EXERCISE INSTRUCTIONS: Only the lines below between the ones containing "change (ib_maxsize s1) with (ib_maxsize s) in" and "pose proof (maxread_maxwrite s3", inclusive, are to be reproduced, each exactly as it stands.

INFORMATION SHOWN:
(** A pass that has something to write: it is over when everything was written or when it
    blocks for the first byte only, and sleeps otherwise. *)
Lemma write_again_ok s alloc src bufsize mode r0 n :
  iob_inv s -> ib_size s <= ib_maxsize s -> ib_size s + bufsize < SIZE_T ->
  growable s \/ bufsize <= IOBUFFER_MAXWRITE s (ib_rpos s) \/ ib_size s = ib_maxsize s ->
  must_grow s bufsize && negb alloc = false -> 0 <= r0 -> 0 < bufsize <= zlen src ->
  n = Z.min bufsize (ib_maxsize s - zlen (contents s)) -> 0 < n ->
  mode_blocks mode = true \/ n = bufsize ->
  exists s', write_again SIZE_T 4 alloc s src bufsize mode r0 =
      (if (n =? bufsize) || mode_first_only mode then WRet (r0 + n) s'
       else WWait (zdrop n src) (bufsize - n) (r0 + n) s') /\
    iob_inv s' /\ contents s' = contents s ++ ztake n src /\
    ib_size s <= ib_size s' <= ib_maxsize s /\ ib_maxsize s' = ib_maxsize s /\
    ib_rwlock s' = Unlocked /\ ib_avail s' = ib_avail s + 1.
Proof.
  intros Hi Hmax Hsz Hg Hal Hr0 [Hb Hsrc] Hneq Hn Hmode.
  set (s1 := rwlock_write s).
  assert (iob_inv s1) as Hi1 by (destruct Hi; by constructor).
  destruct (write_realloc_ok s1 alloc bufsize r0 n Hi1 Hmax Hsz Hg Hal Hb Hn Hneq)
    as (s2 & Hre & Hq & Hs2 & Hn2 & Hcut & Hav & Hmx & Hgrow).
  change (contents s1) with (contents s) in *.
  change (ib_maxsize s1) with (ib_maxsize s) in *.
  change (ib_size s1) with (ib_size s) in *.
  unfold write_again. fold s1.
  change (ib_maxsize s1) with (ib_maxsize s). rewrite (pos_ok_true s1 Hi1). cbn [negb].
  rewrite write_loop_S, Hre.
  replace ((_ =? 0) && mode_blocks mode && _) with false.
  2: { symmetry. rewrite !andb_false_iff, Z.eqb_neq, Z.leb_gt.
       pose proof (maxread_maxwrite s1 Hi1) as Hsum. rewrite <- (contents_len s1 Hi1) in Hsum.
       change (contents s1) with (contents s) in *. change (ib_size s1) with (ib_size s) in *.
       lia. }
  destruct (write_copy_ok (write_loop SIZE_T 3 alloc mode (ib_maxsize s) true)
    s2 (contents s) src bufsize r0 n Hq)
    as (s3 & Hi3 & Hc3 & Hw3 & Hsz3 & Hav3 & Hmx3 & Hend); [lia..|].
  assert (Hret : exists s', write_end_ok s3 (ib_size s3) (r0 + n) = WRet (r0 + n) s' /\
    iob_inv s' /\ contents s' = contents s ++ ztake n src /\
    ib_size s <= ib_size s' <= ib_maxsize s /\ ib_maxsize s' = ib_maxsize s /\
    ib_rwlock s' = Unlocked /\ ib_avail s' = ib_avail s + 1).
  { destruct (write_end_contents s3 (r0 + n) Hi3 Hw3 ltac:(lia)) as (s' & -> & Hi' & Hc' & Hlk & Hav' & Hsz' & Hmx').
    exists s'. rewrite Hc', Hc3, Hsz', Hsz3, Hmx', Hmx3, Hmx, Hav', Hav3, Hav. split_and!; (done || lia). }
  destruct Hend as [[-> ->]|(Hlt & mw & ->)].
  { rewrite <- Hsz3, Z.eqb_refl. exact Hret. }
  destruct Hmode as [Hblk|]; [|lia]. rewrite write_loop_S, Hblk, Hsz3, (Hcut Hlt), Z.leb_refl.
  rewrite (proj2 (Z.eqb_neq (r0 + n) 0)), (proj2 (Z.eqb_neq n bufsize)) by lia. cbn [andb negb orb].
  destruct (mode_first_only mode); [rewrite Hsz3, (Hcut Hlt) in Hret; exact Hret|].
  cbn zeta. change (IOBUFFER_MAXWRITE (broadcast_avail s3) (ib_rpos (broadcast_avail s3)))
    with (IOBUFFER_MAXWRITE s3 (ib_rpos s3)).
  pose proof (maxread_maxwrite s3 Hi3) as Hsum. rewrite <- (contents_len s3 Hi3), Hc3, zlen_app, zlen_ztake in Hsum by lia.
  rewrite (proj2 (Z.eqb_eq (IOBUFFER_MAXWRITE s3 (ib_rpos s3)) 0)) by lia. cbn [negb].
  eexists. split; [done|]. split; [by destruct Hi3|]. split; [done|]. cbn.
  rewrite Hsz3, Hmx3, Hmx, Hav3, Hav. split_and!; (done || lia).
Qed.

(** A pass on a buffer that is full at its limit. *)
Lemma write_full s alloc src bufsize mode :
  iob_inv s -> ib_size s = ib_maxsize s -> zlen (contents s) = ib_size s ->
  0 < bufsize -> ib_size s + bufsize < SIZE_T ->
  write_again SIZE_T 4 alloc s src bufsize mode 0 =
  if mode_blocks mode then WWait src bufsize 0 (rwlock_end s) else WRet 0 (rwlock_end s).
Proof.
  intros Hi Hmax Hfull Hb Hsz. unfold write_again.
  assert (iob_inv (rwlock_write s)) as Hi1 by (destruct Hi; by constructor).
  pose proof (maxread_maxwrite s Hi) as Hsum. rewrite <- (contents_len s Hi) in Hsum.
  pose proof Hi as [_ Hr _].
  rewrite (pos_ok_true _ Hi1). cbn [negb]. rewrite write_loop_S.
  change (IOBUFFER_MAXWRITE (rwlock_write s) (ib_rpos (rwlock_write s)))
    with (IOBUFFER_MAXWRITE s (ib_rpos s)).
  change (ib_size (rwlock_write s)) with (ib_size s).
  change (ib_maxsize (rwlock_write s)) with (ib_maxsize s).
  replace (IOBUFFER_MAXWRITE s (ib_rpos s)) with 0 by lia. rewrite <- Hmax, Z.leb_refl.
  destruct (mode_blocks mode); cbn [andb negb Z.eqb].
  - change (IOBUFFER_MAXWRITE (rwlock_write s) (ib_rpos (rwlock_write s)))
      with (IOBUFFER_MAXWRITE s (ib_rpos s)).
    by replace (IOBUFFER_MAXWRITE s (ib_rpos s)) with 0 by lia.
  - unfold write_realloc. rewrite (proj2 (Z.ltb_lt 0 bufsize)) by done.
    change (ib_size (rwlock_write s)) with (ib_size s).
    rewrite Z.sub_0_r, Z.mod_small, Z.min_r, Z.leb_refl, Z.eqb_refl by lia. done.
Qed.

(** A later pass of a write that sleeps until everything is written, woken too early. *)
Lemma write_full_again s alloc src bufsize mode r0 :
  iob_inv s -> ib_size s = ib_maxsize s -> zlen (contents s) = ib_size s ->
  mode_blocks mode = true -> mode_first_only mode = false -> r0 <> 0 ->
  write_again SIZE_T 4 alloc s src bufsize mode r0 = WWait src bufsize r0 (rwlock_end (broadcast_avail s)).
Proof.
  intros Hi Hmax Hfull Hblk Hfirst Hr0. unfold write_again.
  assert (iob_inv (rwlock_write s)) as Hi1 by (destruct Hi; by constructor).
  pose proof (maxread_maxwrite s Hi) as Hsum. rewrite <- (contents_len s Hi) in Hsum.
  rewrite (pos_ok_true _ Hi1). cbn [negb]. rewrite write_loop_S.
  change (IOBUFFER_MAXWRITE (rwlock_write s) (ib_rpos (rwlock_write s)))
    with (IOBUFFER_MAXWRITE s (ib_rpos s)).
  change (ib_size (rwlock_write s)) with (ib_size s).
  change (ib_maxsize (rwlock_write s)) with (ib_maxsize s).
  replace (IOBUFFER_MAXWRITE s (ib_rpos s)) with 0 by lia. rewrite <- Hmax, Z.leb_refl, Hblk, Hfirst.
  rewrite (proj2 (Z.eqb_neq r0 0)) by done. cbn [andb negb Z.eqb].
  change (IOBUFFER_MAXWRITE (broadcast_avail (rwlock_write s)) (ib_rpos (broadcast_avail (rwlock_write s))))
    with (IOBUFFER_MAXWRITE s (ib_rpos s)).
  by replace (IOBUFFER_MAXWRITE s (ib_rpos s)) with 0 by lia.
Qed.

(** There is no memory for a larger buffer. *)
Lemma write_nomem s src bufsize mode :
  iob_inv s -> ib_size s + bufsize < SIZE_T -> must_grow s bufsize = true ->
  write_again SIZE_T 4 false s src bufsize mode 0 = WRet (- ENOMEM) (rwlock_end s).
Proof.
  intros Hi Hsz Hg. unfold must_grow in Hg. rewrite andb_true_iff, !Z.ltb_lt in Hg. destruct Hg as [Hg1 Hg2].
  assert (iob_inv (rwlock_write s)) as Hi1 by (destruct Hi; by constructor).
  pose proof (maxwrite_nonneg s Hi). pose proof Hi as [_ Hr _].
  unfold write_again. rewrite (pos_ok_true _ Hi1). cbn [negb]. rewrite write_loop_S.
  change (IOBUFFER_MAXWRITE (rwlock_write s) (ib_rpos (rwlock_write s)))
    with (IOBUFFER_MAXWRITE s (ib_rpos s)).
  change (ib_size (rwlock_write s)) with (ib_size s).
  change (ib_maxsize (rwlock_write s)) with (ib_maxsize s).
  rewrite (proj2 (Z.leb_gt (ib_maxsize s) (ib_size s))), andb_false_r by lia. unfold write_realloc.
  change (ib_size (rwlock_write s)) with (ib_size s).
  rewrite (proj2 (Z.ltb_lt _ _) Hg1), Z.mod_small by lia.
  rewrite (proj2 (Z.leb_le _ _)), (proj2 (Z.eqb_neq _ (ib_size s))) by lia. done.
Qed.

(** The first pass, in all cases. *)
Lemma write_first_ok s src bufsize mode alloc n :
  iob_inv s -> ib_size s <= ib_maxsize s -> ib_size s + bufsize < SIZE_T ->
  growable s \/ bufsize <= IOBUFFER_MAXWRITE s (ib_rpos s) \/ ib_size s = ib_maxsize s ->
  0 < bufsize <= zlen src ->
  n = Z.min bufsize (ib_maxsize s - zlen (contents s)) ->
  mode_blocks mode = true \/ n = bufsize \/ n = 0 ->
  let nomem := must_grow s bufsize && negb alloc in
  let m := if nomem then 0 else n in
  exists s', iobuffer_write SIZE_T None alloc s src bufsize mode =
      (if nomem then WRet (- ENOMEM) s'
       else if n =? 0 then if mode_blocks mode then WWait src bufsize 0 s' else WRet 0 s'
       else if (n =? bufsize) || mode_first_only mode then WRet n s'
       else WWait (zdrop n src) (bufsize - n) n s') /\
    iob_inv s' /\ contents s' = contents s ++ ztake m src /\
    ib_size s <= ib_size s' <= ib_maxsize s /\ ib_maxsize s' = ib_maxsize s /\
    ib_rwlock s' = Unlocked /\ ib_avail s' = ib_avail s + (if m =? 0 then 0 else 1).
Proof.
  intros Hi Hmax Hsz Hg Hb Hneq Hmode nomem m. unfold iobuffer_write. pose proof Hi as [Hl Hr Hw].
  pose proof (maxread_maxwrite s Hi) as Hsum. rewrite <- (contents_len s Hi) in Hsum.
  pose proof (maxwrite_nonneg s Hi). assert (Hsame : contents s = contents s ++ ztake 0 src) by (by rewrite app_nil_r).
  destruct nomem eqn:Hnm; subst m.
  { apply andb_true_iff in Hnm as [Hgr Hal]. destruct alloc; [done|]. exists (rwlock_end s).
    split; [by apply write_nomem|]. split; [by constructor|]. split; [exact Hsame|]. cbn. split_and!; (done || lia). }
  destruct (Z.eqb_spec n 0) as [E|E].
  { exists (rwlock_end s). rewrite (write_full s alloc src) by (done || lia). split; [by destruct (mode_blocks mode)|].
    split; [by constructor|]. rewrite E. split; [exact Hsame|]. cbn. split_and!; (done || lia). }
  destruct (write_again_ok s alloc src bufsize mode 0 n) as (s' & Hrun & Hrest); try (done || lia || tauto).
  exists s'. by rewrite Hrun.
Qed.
==
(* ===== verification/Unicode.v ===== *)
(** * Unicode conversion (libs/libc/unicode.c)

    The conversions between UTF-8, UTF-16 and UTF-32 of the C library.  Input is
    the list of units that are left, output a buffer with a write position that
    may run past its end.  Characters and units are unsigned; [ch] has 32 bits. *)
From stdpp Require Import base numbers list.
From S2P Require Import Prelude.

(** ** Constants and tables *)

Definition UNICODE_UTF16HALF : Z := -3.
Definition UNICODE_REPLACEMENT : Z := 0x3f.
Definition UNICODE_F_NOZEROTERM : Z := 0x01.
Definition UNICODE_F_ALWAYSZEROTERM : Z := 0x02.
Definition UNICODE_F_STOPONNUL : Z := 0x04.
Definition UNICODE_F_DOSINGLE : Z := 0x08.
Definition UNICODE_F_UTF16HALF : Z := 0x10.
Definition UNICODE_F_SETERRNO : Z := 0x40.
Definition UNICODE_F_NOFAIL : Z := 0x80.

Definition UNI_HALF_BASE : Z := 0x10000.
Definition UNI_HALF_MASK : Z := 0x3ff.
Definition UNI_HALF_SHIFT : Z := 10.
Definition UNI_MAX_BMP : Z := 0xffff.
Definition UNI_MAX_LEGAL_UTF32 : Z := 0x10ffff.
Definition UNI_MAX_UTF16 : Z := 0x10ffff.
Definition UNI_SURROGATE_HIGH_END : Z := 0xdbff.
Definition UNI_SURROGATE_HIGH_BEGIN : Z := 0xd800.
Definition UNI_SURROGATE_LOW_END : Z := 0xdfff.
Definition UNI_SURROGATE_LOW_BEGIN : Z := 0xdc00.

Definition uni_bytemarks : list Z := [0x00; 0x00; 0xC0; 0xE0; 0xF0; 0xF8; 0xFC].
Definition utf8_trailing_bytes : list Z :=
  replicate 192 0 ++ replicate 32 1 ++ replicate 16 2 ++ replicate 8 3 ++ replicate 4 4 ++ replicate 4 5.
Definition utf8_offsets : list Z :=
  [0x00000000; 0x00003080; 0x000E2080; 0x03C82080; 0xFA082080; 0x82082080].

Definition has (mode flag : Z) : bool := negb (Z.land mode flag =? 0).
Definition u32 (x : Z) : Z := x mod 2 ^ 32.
==
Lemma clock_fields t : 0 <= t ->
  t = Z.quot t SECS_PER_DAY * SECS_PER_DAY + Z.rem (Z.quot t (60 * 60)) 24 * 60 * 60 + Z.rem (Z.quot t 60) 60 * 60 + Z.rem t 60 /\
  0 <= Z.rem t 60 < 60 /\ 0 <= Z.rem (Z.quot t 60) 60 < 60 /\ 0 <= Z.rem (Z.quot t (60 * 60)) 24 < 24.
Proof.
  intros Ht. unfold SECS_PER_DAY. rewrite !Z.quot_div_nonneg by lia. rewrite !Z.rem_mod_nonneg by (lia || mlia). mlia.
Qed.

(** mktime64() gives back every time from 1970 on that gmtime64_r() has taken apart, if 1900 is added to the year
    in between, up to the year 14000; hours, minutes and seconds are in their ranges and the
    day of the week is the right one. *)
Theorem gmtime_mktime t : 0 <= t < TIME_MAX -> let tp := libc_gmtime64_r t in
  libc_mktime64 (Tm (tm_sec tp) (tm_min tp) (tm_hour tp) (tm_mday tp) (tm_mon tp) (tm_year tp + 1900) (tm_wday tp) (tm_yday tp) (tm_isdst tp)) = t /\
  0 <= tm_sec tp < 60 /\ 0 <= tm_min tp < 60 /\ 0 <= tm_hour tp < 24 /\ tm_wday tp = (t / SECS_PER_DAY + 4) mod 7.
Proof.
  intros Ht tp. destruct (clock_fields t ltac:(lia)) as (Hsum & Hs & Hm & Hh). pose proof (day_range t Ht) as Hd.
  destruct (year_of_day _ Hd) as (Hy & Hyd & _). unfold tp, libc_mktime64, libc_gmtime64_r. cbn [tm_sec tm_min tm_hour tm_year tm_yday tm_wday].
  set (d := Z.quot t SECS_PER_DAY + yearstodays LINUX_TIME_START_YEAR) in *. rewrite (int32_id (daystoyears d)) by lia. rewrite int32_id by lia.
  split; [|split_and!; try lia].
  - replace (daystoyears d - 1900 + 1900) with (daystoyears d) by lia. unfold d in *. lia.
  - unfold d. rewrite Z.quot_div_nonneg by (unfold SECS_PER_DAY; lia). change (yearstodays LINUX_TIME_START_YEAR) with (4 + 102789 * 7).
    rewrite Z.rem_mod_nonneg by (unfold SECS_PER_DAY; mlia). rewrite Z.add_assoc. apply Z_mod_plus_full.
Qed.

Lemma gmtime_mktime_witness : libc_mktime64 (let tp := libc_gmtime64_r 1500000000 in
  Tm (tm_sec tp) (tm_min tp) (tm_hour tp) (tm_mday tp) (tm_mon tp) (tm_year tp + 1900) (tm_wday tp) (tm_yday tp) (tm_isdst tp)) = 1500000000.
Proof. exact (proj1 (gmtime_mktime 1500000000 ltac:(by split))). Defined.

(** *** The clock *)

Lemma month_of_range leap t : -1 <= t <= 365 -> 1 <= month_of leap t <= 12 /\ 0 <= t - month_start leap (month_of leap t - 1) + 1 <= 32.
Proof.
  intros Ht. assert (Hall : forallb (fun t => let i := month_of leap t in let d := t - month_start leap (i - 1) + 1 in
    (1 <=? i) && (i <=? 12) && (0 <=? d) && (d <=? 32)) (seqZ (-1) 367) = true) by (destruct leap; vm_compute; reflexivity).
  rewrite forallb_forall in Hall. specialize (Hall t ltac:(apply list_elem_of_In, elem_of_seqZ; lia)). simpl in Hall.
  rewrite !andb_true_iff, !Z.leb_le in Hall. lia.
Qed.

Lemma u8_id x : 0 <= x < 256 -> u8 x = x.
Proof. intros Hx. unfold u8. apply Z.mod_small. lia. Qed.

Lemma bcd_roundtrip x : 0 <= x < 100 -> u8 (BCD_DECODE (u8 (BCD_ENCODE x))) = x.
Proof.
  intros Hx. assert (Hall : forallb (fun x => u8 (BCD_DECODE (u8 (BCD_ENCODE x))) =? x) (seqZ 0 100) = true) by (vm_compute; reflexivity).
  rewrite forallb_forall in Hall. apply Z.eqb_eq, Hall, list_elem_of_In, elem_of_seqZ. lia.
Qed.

ANSWER SPACE:
  change (ib_maxsize s1) with (ib_maxsize s) in *.
  change (ib_size s1) with (ib_size s) in *.
  unfold write_again. fold s1.
  change (ib_maxsize s1) with (ib_maxsize s). rewrite (pos_ok_true s1 Hi1). cbn [negb].
  rewrite write_loop_S, Hre.
  replace ((_ =? 0) && mode_blocks mode && _) with false.
  2: { symmetry. rewrite !andb_false_iff, Z.eqb_neq, Z.leb_gt.
       pose proof (maxread_maxwrite s1 Hi1) as Hsum. rewrite <- (contents_len s1 Hi1) in Hsum.
       change (contents s1) with (contents s) in *. change (ib_size s1) with (ib_size s) in *.
       lia. }
  destruct (write_copy_ok (write_loop SIZE_T 3 alloc mode (ib_maxsize s) true)
    s2 (contents s) src bufsize r0 n Hq)
    as (s3 & Hi3 & Hc3 & Hw3 & Hsz3 & Hav3 & Hmx3 & Hend); [lia..|].
  assert (Hret : exists s', write_end_ok s3 (ib_size s3) (r0 + n) = WRet (r0 + n) s' /\
    iob_inv s' /\ contents s' = contents s ++ ztake n src /\
    ib_size s <= ib_size s' <= ib_maxsize s /\ ib_maxsize s' = ib_maxsize s /\
    ib_rwlock s' = Unlocked /\ ib_avail s' = ib_avail s + 1).
  { destruct (write_end_contents s3 (r0 + n) Hi3 Hw3 ltac:(lia)) as (s' & -> & Hi' & Hc' & Hlk & Hav' & Hsz' & Hmx').
    exists s'. rewrite Hc', Hc3, Hsz', Hsz3, Hmx', Hmx3, Hmx, Hav', Hav3, Hav. split_and!; (done || lia). }
  destruct Hend as [[-> ->]|(Hlt & mw & ->)].
  { rewrite <- Hsz3, Z.eqb_refl. exact Hret. }
  destruct Hmode as [Hblk|]; [|lia]. rewrite write_loop_S, Hblk, Hsz3, (Hcut Hlt), Z.leb_refl.
  rewrite (proj2 (Z.eqb_neq (r0 + n) 0)), (proj2 (Z.eqb_neq n bufsize)) by lia. cbn [andb negb orb].
  destruct (mode_first_only mode); [rewrite Hsz3, (Hcut Hlt) in Hret; exact Hret|].
  cbn zeta. change (IOBUFFER_MAXWRITE (broadcast_avail s3) (ib_rpos (broadcast_avail s3)))
    with (IOBUFFER_MAXWRITE s3 (ib_rpos s3)).
  pose proof (maxread_maxwrite s3 Hi3) as Hsum. rewrite <- (contents_len s3 Hi3), Hc3, zlen_app, zlen_ztake in Hsum by lia.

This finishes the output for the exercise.